Featured Fellow, Spring 2012: Laurie Maffly-Kipp
By Ariana van den Akker (School of Journalism and Mass Communication, Class of 2012)
In the spring of
2012, Laurie Maffly-Kipp will join the Institute for the Arts and
Humanities as the Associate Director of the Faculty Fellows program,
and it’s really not difficult to understand why she was selected for
this position. A self-described “IAH groupie,” she’s personable, she’s
passionate, and her eyes light up when you ask her about her
experiences as a Fellow.
IAH Beginnings
When Maffly-Kipp, now chair of the Department of Religious Studies, first accepted her teaching position here at UNC, she was new to the area and seeking a sense of belonging to the community. It was her colleague, IAH founder Ruel Tyson, who encouraged her to apply for the Faculty Fellows program, which was in its first years. The IAH accepted her as a Fellow that summer of 1990.
Since then, Maffly-Kipp has held two more fellowships, in spring 1998 and spring 2008, and was a Fellow in the Academic Leadership program in spring 2002. During her three fellowships, she researched the relationship between wealth and religion, wrote a book about African American religious history, and started a book about Mormonism.
She cites the Fellows meetings as a great way to bounce ideas off a diverse group of people with a wide range of specialties. She says about her first fellowship, “It was great having people from anthropology and sociology who had different ideas about money and the economy because they gave me all kinds of great ideas for things to go to or things to read.”
It was the different perspectives of faculty outside her department that she found immeasurably valuable to her research.
The Life of a Scholar
The value of the program, and a point that Maffly-Kipp stresses, is that it brings people together from different departments who may not otherwise meet. Fellows gather once a week to share a meal and to discuss their projects, current events at UNC, and what’s going on in the state, nation and world.
But it’s more than just talking academically. Maffly-Kipp calls it “the life of a scholar.” It’s taking the time to have a cup of coffee or a meal with someone and to enjoy the conversations that make life more pleasurable and interesting. Every semester it’s a different composition of Fellows who create the dynamics of the group. Besides the basic structure of the program, no two semesters are alike.

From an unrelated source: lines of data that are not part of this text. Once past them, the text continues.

(* ===== verification/SqlStringMain.v ===== *)
(** Growing strings: a sequence of members builds the text it describes, buffers
    are freed once, flags are printed, and collations across versions. *)
From S2P Require Import Prelude SqlString SqlStringProps.
Open Scope Z_scope.
Open Scope str_scope.

(** * Hexadecimal digits, and the terminating zero *)

Definition hex_of (src : list Z) : list Z :=
  flat_map (fun c => [Binary_string.hex_digit (Z.shiftr c 4); Binary_string.hex_digit (Z.land c 15)]) src.

Section members.
Context `{LawfulRealloc}.

(** On failure a part of the digits is in the string. *)
Lemma append_hex_spec src m s t :
  holds m s t -> str_length s + 2 * Z.of_nat (length src) <= UINT_MAX32 ->
  exists failed m' s' k, Binary_string.append_hex src (m, s) = Some (failed, (m', s'))
    /\ holds m' s' (t ++ take k (hex_of src)) /\ frame m s m' s' /\ (failed = false -> k = length (hex_of src)).
Proof.
  revert m s t. induction src as [|c src IH]; intros m s t Hh Hu; cbn [length] in Hu; rewrite ?Nat2Z.inj_succ in Hu.
  { exists false, m, s, O. cbn. rewrite app_nil_r. eauto using frame_refl. }
  cbn [Binary_string.append_hex]. set (c1 := Binary_string.hex_digit _). set (c2 := Binary_string.hex_digit _).
  destruct (append_char_spec m s t c1) as ([] & m1 & s1 & He1 & Hh1 & Hf1 & _); [done|lia| |]; unfold bind at 1; rewrite He1.
  { exists true, m1, s1, O. rewrite app_nil_r. by split_and!. }
  pose proof (holds_length _ _ _ Hh1) as Hl1. rewrite length_app, Nat2Z.inj_add, (holds_length _ _ _ Hh) in Hl1. cbn in Hl1.
  destruct (append_char_spec m1 s1 (t ++ [c1]) c2) as ([] & m2 & s2 & He2 & Hh2 & Hf2 & _); [done|lia| |];
    unfold bind; rewrite He2.
  { exists true, m2, s2, 1%nat. split; [done|]. split_and!; [exact Hh2|by eapply frame_trans|done]. }
  pose proof (holds_length _ _ _ Hh2) as Hl2. rewrite length_app, Nat2Z.inj_add, (holds_length _ _ _ Hh1) in Hl2. cbn in Hl2.
  destruct (IH m2 s2 ((t ++ [c1]) ++ [c2])) as (f & m3 & s3 & k & He3 & Hh3 & Hf3 & Hk); [done|lia|].
  exists f, m3, s3, (S (S k)). split; [done|]. rewrite <- !app_assoc in Hh3. split_and!; [done|eauto using frame_trans|].
  intros ->. cbn. by rewrite Hk.
Qed.

Lemma reserve_spec n m s t :
  holds m s t -> 0 <= n -> str_length s + n < UINT_MAX32 ->
  exists failed m' s', Binary_string.reserve n (m, s) = Some (failed, (m', s')) /\ grown m s t (str_length s + n) failed m' s'.
Proof.
  intros Hh Hn Hu. pose proof Hh as [[Hl _ _ _] _]. unfold in_u, UINT_MAX32 in *.
  destruct (realloc_spec m s t (str_length s + n)) as (f & m' & s' & He & Hg); [done|lia|].
  exists f, m', s'. split; [|done]. unfold Binary_string.reserve, get, assert, bind. cbn.
  rewrite wrap_small by (unfold in_u; lia). unfold UINT_MAX32.
  destruct (Z.ltb_spec (str_length s + n) (2 ^ 32 - 1)); [done|lia].
Qed.

(** The result is followed by a zero, unless there is no memory for it. *)
Lemma c_ptr_safe_spec m s t :
  holds m s t ->
  exists r m' s', Binary_string.c_ptr_safe (m, s) = Some (r, (m', s')) /\ r = Ptr s' /\ holds m' s' t /\ frame m s m' s'
    /\ (terminated m' s' t \/ m' = m /\ same s s' /\ exists st, Binary_string.realloc (str_length s) (m, s) = Some (true, st)).
Proof.
  intros Hh. pose proof Hh as [[Hl Hc _ Hp] _]. unfold in_u in *.
  unfold Binary_string.c_ptr_safe, get, bind. cbn.
  destruct ((if Ptr s then true else false) && (str_length s <? Alloced_length s)) eqn:E.
  - apply andb_prop in E as [_ Hlt%Z.ltb_lt].
    destruct (store_spec m s t (str_length s) [0]) as (m' & -> & Hh' & Hf & Ht); [done|lia|cbn; lia|cbn; lia|].
    exists (Ptr s), m', s. split_and!; try done. left. by apply holds_terminated, Ht.
  - destruct (realloc_spec m s t (str_length s)) as (f & m' & s' & He & Hh' & _ & Hf & Hr); [done|lia|].
    rewrite He. exists (Ptr s'), m', s'. split_and!; try done. destruct f; [right|left; by apply Hr].
    destruct Hr. eauto.
Qed.

(** * Sequences of members *)

Inductive op : Type :=
| Append (p : ptr) (n : Z) | AppendChar (c : Z) | AppendHex (src : list Z) | Reserve (n : Z) | Terminate | Clear.

Definition exec (o : op) : M bool :=
  match o with
  | Append p n => Binary_string.append (Some p) n
  | AppendChar c => Binary_string.append_char c
  | AppendHex src => Binary_string.append_hex src
  | Reserve n => Binary_string.reserve n
  | Terminate => do_ Binary_string.c_ptr_safe; ret false
  | Clear => do_ Binary_string.resize_length 0; ret false
  end.
Fixpoint run (ops : list op) : M (list bool) :=
  match ops with [] => ret [] | o :: ops => do r <- exec o; do rs <- run ops; ret (r :: rs) end.

(** What is added, from the memory at the start. *)
Definition added (m : memory) (o : op) : list Z :=
  match o with
  | Append p n => default [] (bytes_at m p n) | AppendChar c => [c] | AppendHex src => hex_of src | _ => []
  end.
(** The text after an operation with a result. *)
Definition becomes (m : memory) (o : op) (failed : bool) (t t' : list Z) : Prop :=
  match o with
  | Clear => t' = []
  | AppendHex _ => exists k, t' = t ++ take k (added m o) /\ (failed = false -> k = length (added m o))
  | _ => t' = if failed then t else t ++ added m o
  end.
Inductive trace (m : memory) : list op -> list bool -> list Z -> list Z -> Prop :=
| trace_nil t : trace m [] [] t t
| trace_cons o ops r rs t t1 t' : becomes m o r t t1 -> trace m ops rs t1 t' -> trace m (o :: ops) (r :: rs) t t'.

(** Bytes an operation may need; sources are in blocks of [m] the string does not use. *)
Definition cost (o : op) : Z :=
  match o with Append _ n => n | AppendChar _ => 1 | AppendHex src => 2 * Z.of_nat (length src) | Reserve n => n | _ => 0 end.
Definition total (ops : list op) : Z := foldr (fun o z => cost o + z) 0 ops.
Definition allowed (m : memory) (s : Binary_string) (o : op) : Prop :=
  0 <= cost o /\ match o with Append p n => is_Some (bytes_at m p n) /\ block s <> Some p.1 | _ => True end.

Lemma length_hex_of src : length (hex_of src) = (2 * length src)%nat.
Proof. unfold hex_of. induction src as [|c src IH]; [done|]. cbn [flat_map]. rewrite length_app, IH. cbn [length]. lia. Qed.

Lemma becomes_length m s o r t t' :
  allowed m s o -> becomes m o r t t' -> Z.of_nat (length t') <= Z.of_nat (length t) + cost o.
Proof.
  intros [Hc Ha]. destruct o; cbn [becomes]; try (intros ->; destruct r; rewrite ?length_app; cbn in *; lia).
  - intros ->. destruct Ha as [[d Hd] _], r; rewrite ?length_app; cbn in *; [lia|]. rewrite Hd.
    apply bytes_at_inv in Hd as (_ & _ & _ & _ & <-); [cbn; lia|done].
  - intros (k & -> & _). rewrite length_app, length_take. cbn. rewrite length_hex_of. lia.
Qed.

Lemma exec_spec o m0 s0 m s t :
  holds m s t -> frame m0 s0 m s -> allowed m0 s0 o -> str_length s + cost o < UINT_MAX32 ->
  exists r m' s' t', exec o (m, s) = Some (r, (m', s')) /\ becomes m0 o r t t' /\ holds m' s' t' /\ frame m s m' s'.
Proof.
  intros Hh Hf [Hc Ha] Hu. pose proof Hh as [[Hl _ _ _] _]. unfold in_u in Hl.
  destruct o as [p n|c|src|n| |]; cbn [exec becomes cost] in *.
  - destruct Ha as [[d Hd] Hne]. destruct (bytes_at_inv _ _ _ _ Hd Hc) as (blk & Hm & _).
    destruct (Hf _ _ Hm Hne) as [Hm' Hne'].
    destruct (append_spec m s t p n d) as (r & m' & s' & He & Hh' & Hf' & _);
      [done|apply (bytes_at_block m0); congruence|done|unfold UINT_MAX32 in *; lia|].
    exists r, m', s', (if r then t else t ++ d). cbn. rewrite Hd. eauto.
  - destruct (append_char_spec m s t c) as (r & m' & s' & He & Hh' & Hf' & _); [done|lia|]. eauto 8.
  - destruct (append_hex_spec src m s t) as (r & m' & s' & k & He & Hh' & Hf' & Hk); [done|lia|]. eauto 10.
  - destruct (reserve_spec n m s t) as (r & m' & s' & He & Hh' & _ & Hf' & _); [done..|].
    exists r, m', s', t. cbn. rewrite app_nil_r. destruct r; eauto.
  - destruct (c_ptr_safe_spec m s t Hh) as (r & m' & s' & He & _ & Hh' & Hf' & _).
    exists false, m', s', t. unfold bind. rewrite He. cbn. rewrite app_nil_r. eauto.
  - exists false, m, (set_length 0 s), []. split_and!; [done|done| |apply frame_set_length, frame_refl].
    destruct Hh as [[_ Hcap Hx Hp] Ht]. split; [split|]; cbn; [done..| |].
    + destruct (Ptr s) as [p|]; [|naive_solver]. destruct Hp as (blk & Hm & Hp & Hb). exists blk.
      split; [done|]. split; [done|unfold in_u in *; lia].
    + destruct (Ptr s) as [p|]; [|done]. destruct Hp as (blk & Hm & [Hp _] & Hb).
      eapply bytes_at_some; [done|done|unfold in_u in *; lia|done].
Qed.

At one of the meetings during Maffly-Kipp’s second fellowship in 1998, it was her turn to present her research on African American religion. Instead of introducing her project, she asked each of the Fellows around the table to draw a conceptual map of what they thought about the relationship between religion and race. She asked each person to talk about his or her map and then she related it to her work.
“The people who did the drawings didn’t necessarily need to know a lot about my work,” she said. “They were smart and just had ideas of their own that they could bring to the table, and it was a wonderful, wonderful exercise.”
New Leadership and Developing Communities
It is clear that Maffly-Kipp will bring both experience and energy to her new role as associate director. She wants to be the kind of leader who gently guides the flow of conversations, letting them meander and lead to unexpected results.
“There are such smart people here and they have such great things to contribute to each other’s work,” she explained. “It's a fantastic place for conversation.”
She believes that being a part of the Faculty Fellows program enriches one’s connection to the University. Although she always felt a commitment to her studies and to her department, her research was a solitary pursuit—as is traditionally the case with humanities scholarship—and she often felt isolated from her colleagues.
“If my own experience is any indication, the Fellows program does make people feel more invested in this place. It helps to develop a greater sense of community at UNC and a sense of being part of a broader community of scholars, not just being in a department,” she said.
Maffly-Kipp will encourage new Fellows to think carefully and broadly about the work of the other Fellows in their cohort, but mostly she will encourage them to enjoy their semester as a Fellow, “to stop and pause and be out of the class and take the opportunity to think about their own work.”
For Maffly-Kipp, the real value of an IAH fellowship is that it gives faculty the opportunity to focus on themselves as individuals, scholars and colleagues.
And as for her new role? “I feel like this is a great
opportunity to give back and to reciprocate all that I've been given
from the Institute. On the other hand, I selfishly love to do it
because there are no better conversations than the ones that go on in
Hyde Hall among the Fellows. It will be a pleasure to participate
each semester; it's fun, and it’s also a way to reciprocate some of
what I feel I’ve gained from being a part of the IAH.”